La vengeance apocalyptique spectaculaire sert avant tout à l’instauration d’une nouvelle Jérusalem, nouveau régime écrasant, nouvelle domination. Or, comme l’écrit Gilles Deleuze dans sa préface à Apocalypse de D. H. Lawrence, « chaque fois que l’on programme une cité radieuse, nous savons bien que c’est une manière de détruire le monde, de le rendre “inhabitable” et d’ouvrir la chasse à l’ennemi quelconque ». La vengeance qu’il faut défendre ne vise pas l’établissement d’un pouvoir, mais l’établissement ou le rétablissement d’une forme de vie. L’Apocalypse est obsédée par les points, les étapes, le début et la fin. Nous sommes mus par les cycles, la perception de signes fugaces à saisir. Par nos multiples vengeances, nous voulons nous employer nous-mêmes à combattre nos ennemis, à construire une vie propre, à ne pas céder.

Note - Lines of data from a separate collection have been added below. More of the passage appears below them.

Lemma word_word a j i :
  0 <= a -> 0 <= j -> 0 <= i -> a + 8 * (j + i) < 2 ^ 64 -> word (word a j) i = a + 8 * (j + i).
Proof.
  intros H0 H1 H2 H3. rewrite (word_small a j) by (unfold is_u64; lia).
  rewrite word_small by (unfold is_u64; lia). lia.
Qed.

Lemma grows_store l j i v :
  0 <= j -> 0 <= i -> j + i = Z.of_nat (length l) -> (length l < N)%nat -> is_u64 v ->
  grows (store_word (word sp j) i v) l () (l ++ [v]).
Proof.
  intros Hj Hi Hji Hl Hv p Hp.
  destruct (stack_at_store (mem p) l v Hp Hl Hv) as (m' & E & S' & Hpr & Hb).
  exists m'. split_and!; [ | done | by split ]. unfold store_word, lift_mem.
  rewrite word_word by lia. rewrite Hji. by rewrite E.
Qed.

Lemma grows_load l j i v :
  0 <= j -> 0 <= i -> (Z.to_nat (j + i) < N)%nat -> nth (Z.to_nat (j + i)) l 0 = v ->
  grows (load_word (word sp j) i) l v l.
Proof.
  intros Hj Hi Hn Hv p Hp. exists (mem p). split_and!; [ | done | done ].
  unfold load_word, lift_option. rewrite word_word by lia.
  destruct Hp as [Hl Hw _ _ _].
  rewrite <- (Z2Nat.id (j + i)) by lia. rewrite (Hw (Z.to_nat (j + i)) v); [ by destruct p | ].
  subst v. rewrite nth_lookup.
  destruct (l !! Z.to_nat (j + i)) as [x |] eqn:E; [ by apply lookup_app_l_Some | ].
  apply lookup_ge_None in E. rewrite lookup_app_r by done. apply lookup_replicate. split; [ done | lia ].
Qed.

(** Reading the source leaves everything. *)
Lemma grows_src l j i v pre post :
  src = pre ++ v :: post -> 0 <= j -> 0 <= i -> j + i = Z.of_nat (length pre) ->
  grows (load_word (word argv j) i) l v l.
Proof.
  intros Hs Hj Hi Hji p Hp. exists (mem p). split_and!; [ | done | done ].
  assert (Hlen : (length pre < length src)%nat) by (rewrite Hs, length_app; simpl; lia).
  unfold load_word, lift_option. rewrite word_word by lia. rewrite Hji.
  rewrite (sa_src _ _ Hp (length pre) v); [ by destruct p | ].
  by rewrite Hs, lookup_app_r, Nat.sub_diag by done.
Qed.

(** ** The copies *)

Lemma map_val_grows fuel l pre post ja js i done_ :
  src = pre ++ l ++ 0 :: post -> nonzero_words l -> 0 <= ja -> 0 <= js -> 0 <= i ->
  ja + i = Z.of_nat (length pre) -> js + i = Z.of_nat (length done_) ->
  (length done_ + length l <= N)%nat -> (length l < fuel)%nat ->
  grows (map_val fuel (word argv ja) (word sp js) i) done_ 0 (done_ ++ l).
Proof.
  revert l pre i done_. induction fuel as [| fuel IH]; intros l pre i done_ Hs Hnz Hja Hjs Hi Ha Hd HN Hf;
    [ lia | ]. cbn [map_val].
  destruct l as [| x l].
  - eapply grows_bind; [ by eapply (grows_src _ _ _ 0 pre post) | ]. simpl.
    rewrite app_nil_r. apply grows_ret.
  - apply Forall_cons in Hnz as [[Hx Hu] Hnz]. simpl in *.
    eapply grows_bind; [ by eapply (grows_src _ _ _ x pre (l ++ 0 :: post)) | ].
    rewrite (proj2 (Z.eqb_neq x 0)) by done.
    eapply grows_bind; [ apply grows_store; try done; lia | ].
    replace (done_ ++ x :: l) with ((done_ ++ [x]) ++ l) by (by rewrite <- (assoc_L (++))).
    apply (IH l (pre ++ [x])); try done; try lia.
    + by rewrite Hs, <- !(assoc_L (++)).
    + rewrite length_app. simpl. lia.
    + rewrite length_app. simpl. lia.
    + rewrite length_app. simpl. lia.
Qed.

Lemma skip_words_grows fuel l pre post idx done_ :
  src = pre ++ l ++ 0 :: post -> nonzero_words l -> idx = Z.of_nat (length pre) ->
  (length l < fuel)%nat ->
  grows (skip_words fuel argv idx) done_ (idx + Z.of_nat (length l)) done_.
Proof.
  assert (Hw : forall pre' v post' i, src = pre' ++ v :: post' -> i = Z.of_nat (length pre') ->
            grows (load_word argv i) done_ v done_).
  { intros pre' v post' i Hs Hi. replace argv with (word argv 0) by (rewrite word_small; unfold is_u64; lia).
    by eapply (grows_src _ _ _ _ pre' post'); try lia. }
  revert l pre idx. induction fuel as [| fuel IH]; intros l pre idx Hs Hnz Hi Hf; [ lia | ].
  cbn [skip_words]. destruct l as [| x l].
  - eapply grows_bind; [ by eapply (Hw pre 0 post) | ]. simpl. rewrite Z.add_0_r.
    apply grows_ret.
  - apply Forall_cons in Hnz as [[Hx Hu] Hnz]. simpl in *.
    eapply grows_bind; [ by eapply (Hw pre x (l ++ 0 :: post)) | ].
    rewrite (proj2 (Z.eqb_neq x 0)) by done.
    replace (idx + Z.of_nat (S (length l))) with (idx + 1 + Z.of_nat (length l)) by lia.
    apply (IH l (pre ++ [x])); try done; try lia.
    + by rewrite Hs, <- !(assoc_L (++)).
    + rewrite length_app. simpl. lia.
Qed.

C’est dans l’instant, dans le moment opportun, où notre vengeance est puissante et qu’elle sera faite.
La gauche, dernier apôtre du refoulement permanent de la révolte, a modernisé la formule chrétienne et fait de la « victime » le nouveau statut social enviable, le lieu de l’ultime légitimité. C’est un statut très sérieux, il ne faut surtout plus rire, mais essentiellement se lamenter. Être une victime est honorable, inattaquable, inquestionnable. Quoi de plus pratique, quand on est impuissant, de décréter la défaite équivalente à la victoire ?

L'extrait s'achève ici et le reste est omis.